Stravinsky once said in regards to writing music for a choreographer;
“The more constraints one imposes, the more one frees one’s self. And the arbitrariness of the constraint serves only to obtain precision of execution.”
— Igor Stravinsky
This is important to us as photographers too. A bag full of lenses and bodies will NOT necessarily make better photographs, but if we focus on the art itself, the gear can fold into the background and the subjects may reveal themselves in a less fettered way.
My last trip to Zion and Bryce was an interesting one. I took my Canon kit full of wide and long, and I also took my Nikon Df kit. It has only 4 primes from 28 – 85. having those constraints made the trip more creative for me – more of a challenge.
I had to work the shots into what I had and that ‘working’ it made me see “more”.
Look, I really don’t think we have ‘too much freedom… I LOVE the freedom to use what I want and do what I want and not give a damn about those who want to bring me down (Yeah, Brene!!!).
This week I will be shooting with a Mamiya 6×7. While I have lenses for it, I will be using the 65MM and the 90MM exclusively… probably (heh). The additional constraints are shutter speed max at 1/400 (although we can use flash at that shutterspeed), a very heavy apparatus so tripod is necessary, and a viewfinder that forces me to look straight down and have my eye next to the camera. Oh, and only 12 photos per roll… heh.

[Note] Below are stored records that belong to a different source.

(* ===== verification/ChannelConfig.v ===== *)
(** * Channel configuration bundles

    [common/channelconfig]: the values of the channel, orderer, application and
    consortium groups read from a configuration ([NewChannelConfig] and the
    constructors below it), and the [Bundle] of a configuration with its policy
    manager and validator ([NewBundle], [ValidateNew]). Setting up a membership
    service provider is a parameter, as are [time.ParseDuration] and the
    encodings of the values. *)

From Stdlib Require Import Ascii String.
From stdpp Require Import gmap strings list.
From S2P Require Import Prelude Protos ConfigProtos GoLib BlockCutter Support Blocks Capabilities Cauthdsl PolicyManager ConfigTx.

(** ** The values of a configuration *)

Record ConsensusTypeMessage := mkConsensusTypeMessage {
  ct_Type : string;
  ct_Metadata : bytes;
  ct_State : Z
}.

(** [ConsensusType_State] *)
Definition STATE_NORMAL : Z := 0.
Definition STATE_MAINTENANCE : Z := 1.

Record MSPConfig := mkMSPConfig { mc_Type : Z; mc_Config : bytes }.
#[export] Instance MSPConfig_eq_dec : EqDecision MSPConfig.
Proof. solve_decision. Defined.

(** The encodings of the value messages. A message that is a list or a number
    in one field is that field. *)
Class ValueCodecs := {
  dec_ConsensusType : bytes → option ConsensusTypeMessage;
  dec_BatchSize : bytes → option BatchSize;
  dec_BatchTimeout : bytes → option string;
  dec_KafkaBrokers : bytes → option (list string);
  dec_ChannelRestrictions : bytes → option Z;
  dec_Capabilities : bytes → option capabilities;
  dec_HashingAlgorithm : bytes → option string;
  dec_BlockDataHashingStructure : bytes → option Z;
  dec_OrdererAddresses : bytes → option (list string);
  dec_Consortium : bytes → option string;
  dec_MSPConfig : bytes → option MSPConfig;
  dec_AnchorPeers : bytes → option (list (string * Z));
  dec_ACLs : bytes → option (gmap string string);
  dec_Policy : bytes → option PolicyMessage;
  enc_Consortium : string → bytes
}.

(** [DeserializeProtoValuesFromGroup], for a structure with the setters [set]. *)
Definition DeserializeProtoValuesFromGroup {P} (set : string → bytes → P → res P)
    (group : ConfigGroup) (protos : P) : fallible P :=
  range (λ key value protos, Done (set key (cv_Value value) protos)) (Values group) protos.

Definition OrdererGroupKey : string := "Orderer".
Definition ApplicationGroupKey : string := "Application".
Definition ConsortiumsGroupKey : string := "Consortiums".
Definition CapabilitiesKey : string := "Capabilities".
Definition EndpointsKey : string := "Endpoints".
Definition ACLsKey : string := "ACLs".
Definition ConsortiumKey : string := "Consortium".
Definition RootGroupKey : string := "Channel".

(** ** Brokers: [brokerEntrySeemsValid] *)

(** [strconv.ParseUint(s, 10, 16)] *)
Definition ParseUint16 (s : string) : option Z :=
  if decide (s = "") then None
  else n ← digitsValue s 0; if n <? 2 ^ 16 then Some n else None.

These are the parameters that make me excited to be doing the shooting. I must find the shots carefully and with as much deliberateness as possible. I am looking forward to it.
How about you? What do you think about imposing some structure around shooting that forces you to look deeper, find solutions and dig for the vision?

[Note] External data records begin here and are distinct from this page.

(* ===== verification/ConfigtxlatorProps.v ===== *)
(** * Computed updates do what they are computed for

    [computed_update_exact]: proposing the update that [Compute] finds between the
    current configuration of a channel and a wanted one is accepted exactly when
    the signers may make the changes, and leads to the wanted configuration. *)

From Stdlib Require Import Ascii String.
From stdpp Require Import gmap strings list.
From S2P Require Import Prelude Protos ConfigProtos GoLib Blocks Cauthdsl PolicyManager ConfigTx ConfigTree ConfigTxProps ConfigTxAuth MsgProcessor ChannelCreation Configtxlator.

(** ** Differences *)

Lemma zeroVersions_parts o u :
  zeroVersions o = zeroVersions u →
  cg_ModPolicy o = cg_ModPolicy u ∧
  (∀ j, zeroVersions <$> Groups o !! j = zeroVersions <$> Groups u !! j) ∧
  (∀ j, freshValue <$> Values o !! j = freshValue <$> Values u !! j) ∧
  (∀ j, freshPolicy <$> Policies o !! j = freshPolicy <$> Policies u !! j).
Proof.
  rewrite !zeroVersions_eq. intros [= HG HV HP HM].
  split; [done|]. split_and!; intros j; rewrite <- !lookup_fmap; [by rewrite HG| |].
  - unfold freshValue. by rewrite HV.
  - unfold freshPolicy. by rewrite HP.
Qed.

Lemma fmap_dom {A B} (f : A → B) (m1 m2 : gmap string A) :
  (∀ j, f <$> m1 !! j = f <$> m2 !! j) → dom m1 = dom m2.
Proof.
  intros H. apply dom_of_lookup. intros j. specialize (H j).
  rewrite <- (fmap_is_Some f (m1 !! j)), <- (fmap_is_Some f (m2 !! j)). by rewrite H.
Qed.

Lemma equal_not_updated u o R W upd :
  zeroVersions o = zeroVersions u → groupUpdate u o = (R, W, upd) → upd = false.
Proof.
  revert o R W upd. induction u as [u IH] using ConfigGroup_tree_ind. intros o R W upd Hz Hu.
  apply zeroVersions_parts in Hz as (HM & HG & HV & HP).
  destruct (groupUpdate_sets _ _ _ _ _ Hu) as [_ _ _ Rg _ _ Wg Wv Wp _ Hupd].
  assert (changed o u = false) as Ec.
  { apply bool_decide_eq_false. intros H. apply H. repeat split; [| | |done];
      by eapply fmap_dom. }
  rewrite Ec in *. destruct upd; [|done]. destruct (Hupd eq_refl) as [H|H]; [done|]. exfalso.
  assert (∀ j, readMember compareGroup false (Groups o !! j) (groupEntry <$> Groups u !! j) = None ∧
    writeMember compareGroup freshGroup false (Groups o !! j) (groupEntry <$> Groups u !! j) = None) as Hg.
  { intros j. specialize (HG j). unfold readMember, writeMember, readEntry, writeEntry.
    destruct (Groups o !! j) as [o'|], (Groups u !! j) as [u'|] eqn:E; simpl in *; try done.
    rewrite compareGroup_entry. destruct (groupUpdate u' o') as [[R' W'] upd'] eqn:E'.
    by rewrite (IH j u' E o' R' W' upd') by congruence. }
  destruct H as [H|[H|[H|H]]]; apply H, map_eq; intros j; rewrite lookup_empty.
  - rewrite Wg. apply Hg.
  - rewrite Wv. specialize (HV j). unfold writeMember, writeEntry, compareValue.
    destruct (Values o !! j), (Values u !! j); simpl in *; try done. unfold freshValue in HV. by rewrite decide_True by naive_solver.
  - rewrite Wp. specialize (HP j). unfold writeMember, writeEntry, comparePolicy.
    destruct (Policies o !! j), (Policies u !! j); simpl in *; try done. unfold freshPolicy in HP. by rewrite decide_True by naive_solver.
  - rewrite Rg. apply Hg.
Qed.

(** There is an update exactly when the configurations differ in more than their
    version numbers. *)
Lemma Compute_differs original updated g u :
  ChannelGroup original = Some g → ChannelGroup updated = Some u →
  (∃ cu, Compute original updated = Ok cu) ↔ zeroVersions g ≠ zeroVersions u.
Proof.
  intros Hg Hu. unfold Compute, computeGroupUpdate. rewrite Hg, Hu.
  destruct (groupUpdate u g) as [[R W] upd] eqn:E. split.
  - intros [cu Hcu] Hz. by rewrite (equal_not_updated _ _ _ _ _ Hz E) in Hcu.
  - intros Hne. destruct upd; [by eexists|]. destruct Hne.
    rewrite <- (unchanged_next _ _ _ _ E) at 1. apply zeroVersions_nextTree.
Qed.

(** An update writes something. *)
Lemma updated_delta u o R W :
  groupUpdate u o = (R, W, true) →
  ∃ k q y, elementAt k q W = Some y ∧ ∀ x, elementAt k q R = Some x → elementVersion x ≠ elementVersion y.
Proof.
  revert o R W. induction u as [u IH] using ConfigGroup_tree_ind. intros o R W Hu.
  destruct (groupUpdate_sets _ _ _ _ _ Hu) as [HvR HvW _ Rg Rv Rp Wg Wv Wp _ Hupd].
  destruct (changed o u) eqn:Ec.
  { exists KGroup, [], (ElGroup W). split; [done|]. intros ? [= <-]. unfold elementVersion, version. simpl.
    rewrite HvR, HvW. intros He. by apply (u64_succ_ne (cg_Version o)). }
  assert (∀ j w, writeMember compareGroup freshGroup false (Groups o !! j) (groupEntry <$> Groups u !! j) = Some w →
    ∃ k q y, elementAt k q W = Some y ∧ ∀ x, elementAt k q R = Some x → elementVersion x ≠ elementVersion y) as Hg.
  { intros j w Hw. assert (Groups W !! j = Some w) as HW by by rewrite Wg. specialize (Rg j).
    unfold writeMember, writeEntry in Hw. unfold readMember, readEntry in Rg.
    destruct (Groups u !! j) as [u'|] eqn:E; [|by destruct (Groups o !! j)].
    destruct (Groups o !! j) as [o'|]; simpl in *.
    - rewrite compareGroup_entry in *. destruct (groupUpdate u' o') as [[R' W'] [|]] eqn:E'; [|done].
      injection Hw as ->. destruct (IH j u' E o' R' w E') as (k & q & y & Hy & Hx).
      exists k, (j :: q), y. rewrite elementAt_cons. split; [left; eauto|].
      intros x. rewrite elementAt_step, Rg. destruct k, q; (exact (Hx x) || done).
    - exists KGroup, [j], (ElGroup w). rewrite !elementAt_step, HW, Rg. done. }
  destruct (Hupd eq_refl) as [|[H|[H|[H|H]]]]; [done|..]; apply map_choose in H as (j & w & Hj).
  - rewrite Wg in Hj. by eapply Hg.
  - exists KValue, [j], (ElValue w). rewrite !elementAt_step, Hj, Rv. split; [done|].
    unfold readMember, readEntry, compareValue. by repeat case_match; simplify_eq.
  - exists KPolicy, [j], (ElPolicy w). rewrite !elementAt_step, Hj, Rp. split; [done|].
    unfold readMember, readEntry, comparePolicy. by repeat case_match; simplify_eq.
  - rewrite Rg in Hj. unfold readMember, readEntry in Hj.
    destruct (Groups o !! j) as [o'|] eqn:Eo, (Groups u !! j) as [u'|] eqn:Eu; simpl in *; try done.
    destruct (compareGroup o' (groupEntry u')) as [|[r' w']] eqn:Ecmp; [done|].
    apply (Hg j w'). rewrite Eo, Eu. unfold writeMember, writeEntry. simpl. by rewrite Ecmp.
Qed.

(** ** Proposing a computed update *)

Lemma kept_modPolicy y e p : kept false y e → modPolicy (located y p) = modPolicy (located e p).
Proof. destruct y, e; try done; unfold modPolicy; simpl; [by intros (_ & -> & _)|by intros ->..]. Qed.

Lemma verifyDelta_iff vi sds key value :
  verifyDelta vi sds key value = Done (Ok tt) ↔
  validateModPolicy (modPolicy value) = Ok tt ∧
  match vi_configMap vi !! key with
  | None => version value = 0
  | Some existing => version value = u64 (version existing + 1) ∧ authorized vi sds existing
  end.
Proof.
  split.
  - intros H. split; [|by apply verifyDelta_ok].
    unfold verifyDelta in H. by apply try_bind_ok in H as ([] & [= Hm] & _).
  - intros [Hm H]. unfold verifyDelta. rewrite Hm. simpl.
    destruct (vi_configMap vi !! key) as [existing|].
    + destruct H as (Hv & pol & Hp & He). rewrite Hv, Z.eqb_refl. simpl. rewrite Hp. simpl. by rewrite He.
    + by rewrite H.
Qed.

(** The next tree has the elements of the wanted one. *)
Lemma next_elements u o k q : is_Some (elementAt k q (nextTree u o)) ↔ is_Some (elementAt k q u).
Proof.
  revert o q. induction u as [u IH] using ConfigGroup_tree_ind. intros o [|j q].
  { destruct k; [|done..]. by split. }
  rewrite !elementAt_step.
  assert (is_Some (Groups (nextTree u o) !! j ≫= elementAt k q) ↔ is_Some (Groups u !! j ≫= elementAt k q)) as HG.
  { rewrite Groups_nextTree. destruct (Groups u !! j) as [u'|] eqn:E; [|done]. by apply (IH j). }
  destruct k, q; try exact HG.
  - by rewrite Values_nextTree, !fmap_is_Some.
  - by rewrite Policies_nextTree, !fmap_is_Some.
Qed.

Section propose.
Context (vi : ValidatorImpl) (g u R W : ConfigGroup) (sds : list SignedData).
Hypothesis Hold : mapConfig (Some g) (vi_namespace vi) = Done (Ok (vi_configMap vi)).
Hypothesis Hupdate : groupUpdate u g = (R, W, true).

Let ns := vi_namespace vi.
Let next := nextTree u (Some g).

Lemma current k q : noSlash q → vi_configMap vi !! addressKey k (ns :: q) = (λ e, located e (ns :: q)) <$> elementAt k q g.
Proof. apply mapConfig_spec in Hold as (_ & _ & H & _). apply H. Qed.

Lemma current_names : validID ns ∧ namesOk g.
Proof. apply mapConfig_spec in Hold as (Hns & Hn & _). done. Qed.

Lemma correct k q : entryCorrect (elementAt k q g) (elementAt k q R) (elementAt k q W) (elementAt k q next).
Proof. by eapply groupUpdate_correct. Qed.

Lemma read_names : namesOk R.
Proof.
  intros k q r Hr. destruct (correct k q) as [Hread _]. destruct (Hread r Hr) as (e & He & _).
  by eapply (proj2 current_names).
Qed.

(** The names of the write set are valid exactly when the wanted ones are. *)
Lemma write_names : namesOk W ↔ namesOk u.
Proof.
  split; intros Hn k q e He.
  - assert (is_Some (elementAt k q next)) as [e' He'] by (apply next_elements; by eexists).
    destruct (correct k q) as [_ H]. rewrite He' in H.
    destruct H as [(y & Hy & _)|(x & Hx & _)]; [by eapply Hn|by eapply (proj2 current_names)].
  - destruct (correct k q) as [_ H]. destruct (elementAt k q next) as [e'|] eqn:E; [|congruence].
    assert (is_Some (elementAt k q u)) as [x Hx] by (apply (next_elements u (Some g)); by eexists).
    by eapply Hn.
Qed.

Context (mR mW : configMap).
Hypothesis HR : mapConfig (Some R) ns = Done (Ok mR).
Hypothesis HW : mapConfig (Some W) ns = Done (Ok mW).

Lemma verify_read : verifyReadSet vi mR = Done (Ok tt).
Proof.
  destruct (range_total (λ key value (_ : unit),
    match vi_configMap vi !! key with
    | None => fail "existing config does not contain element but was in the read set"
    | Some existing =>
      if negb (version existing =? version value)
      then fail "proposed update requires that key be at another version"
      else ok tt
    end) mR tt (λ _, True)) as ([] & H & _); [done| |exact H].
  intros x c [] Hx _. destruct (mapConfig_spec _ _ _ HR) as (_ & Hn & _ & Hall).
  destruct (Hall x c Hx) as (k & q & r & Hr & -> & ->).
  rewrite current by by eapply validIDs_noSlash, Hn.
  destruct (correct k q) as [Hread _]. destruct (Hread r Hr) as (e & He & Hv). rewrite He. simpl.
  change (version (located e (ns :: q))) with (elementVersion e).
  change (version (located r (ns :: q))) with (elementVersion r). rewrite Hv, Z.eqb_refl. by eexists.
Qed.

Let delta := computeDeltaSet mR mW.

Lemma delta_lookup k q :
  noSlash q →
  delta !! addressKey k (ns :: q) =
    (λ e, located e (ns :: q)) <$>
      (y ← elementAt k q W;
       match elementAt k q R with
       | Some x => if elementVersion x =? elementVersion y then None else Some y
       | None => Some y
       end).
Proof.
  intros Hq. unfold delta. rewrite computeDeltaSet_lookup.
  destruct (mapConfig_spec _ _ _ HR) as (_ & _ & -> & _); [|done].
  destruct (mapConfig_spec _ _ _ HW) as (_ & _ & -> & _); [|done].
  destruct (elementAt k q W) as [y|]; simpl; [|done]. destruct (elementAt k q R) as [x|]; simpl; [|done].
  change (version (located x (ns :: q))) with (elementVersion x).
  change (version (located y (ns :: q))) with (elementVersion y). by destruct (_ =? _).
Qed.

(** A changed element carries a valid mod policy, and what it replaces was
    governed by a policy the signers satisfy. *)
Definition permitted : Prop := ∀ k q e',
  elementAt k q next = Some e' →
  match elementAt k q g with Some e => elementVersion e' ≠ elementVersion e | None => True end →
  validateModPolicy (modPolicy (located e' (ns :: q))) = Ok tt ∧
  ∀ e, elementAt k q g = Some e → authorized vi sds (located e (ns :: q)).

(** The element of the next tree as the update writes it, or leaves it. *)
Lemma delta_cases k q e' :
  noSlash q → elementAt k q next = Some e' →
  (∃ y, delta !! addressKey k (ns :: q) = Some (located y (ns :: q)) ∧ kept false y e' ∧
    elementVersion e' = match elementAt k q g with Some e => u64 (elementVersion e + 1) | None => 0 end) ∨
  (∃ e, delta !! addressKey k (ns :: q) = None ∧ elementAt k q g = Some e ∧ kept false e e').
Proof.
  intros Hq He'. rewrite delta_lookup by done. destruct (correct k q) as [_ H]. rewrite He' in H.
  destruct H as [(y & Hy & Hx & Hk & Hv)|(e & He & Hk & Hx)]; [left; exists y|right; exists e].
  - rewrite Hy. simpl. split; [|done]. destruct (elementAt k q R) as [x|]; [|done].
    specialize (Hx x eq_refl). by destruct (Z.eqb_spec (elementVersion x) (elementVersion y)).
  - split; [|done]. destruct (elementAt k q W) as [y|]; simpl; [|done].
    destruct (Hx y eq_refl) as (x & -> & Hxy). by rewrite Hxy, Z.eqb_refl.
Qed.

“In The Frame” is my weekly dispatch covering lots of tips and interesting points of view for emerging photographers. Some articles end up on Lighting Essentials, and some of them are only for my newsletter subscribers. No Spam, and we never give names to anyone.
I recently jumped from Canon 5D MKII and lenses to OMD EM5 and lenses to lose the weight. I didn’t love the OMD so (after a year or more with it) jumped to a Fuji x100s , with a fixed 35mm equivalent lens. So, it’s one camera, one lens for me. I’m working through that now. It certainly constrains some things, but, I’m learning to “see” that way, and it’s all good. I may want to move to an interchangeable lens Fuji in the future to be sure I can get the prettiest beauty headshots, but, so for the x100s is doing fine.
I know what you mean. We have been sort of spoiled in recent years with all the focal lengths available, and variations of those in macro and such. Remembering back to some of the art’s earliest greats we note that they did NOT have all those goodies. Arbus, Weston, Steiglitz, Penn and many many more did that magic with a single lens on a camera that had very few options.
In a P52 class last evening we were talking about small ways to force the brain to see creatively. One idea was to do a mini road trip… say a 1 or 2 day trip and take only one lens. No backups or anything that could create the opportunity to see something else. And no zoom, one fixed focal length lens. Perhaps a 35mm (my fave) or an 85mm. Then you start to see as that lens sees.
Enjoy the camera, I think it is one of best things to come down in a while. Top quality imagery that we can grab wherever we want.
By removing the choices, then we can focus on the the story and, you know, the photo! We do spend a lot of time talking about the gear and not nearly enough about the intent and the photos we made.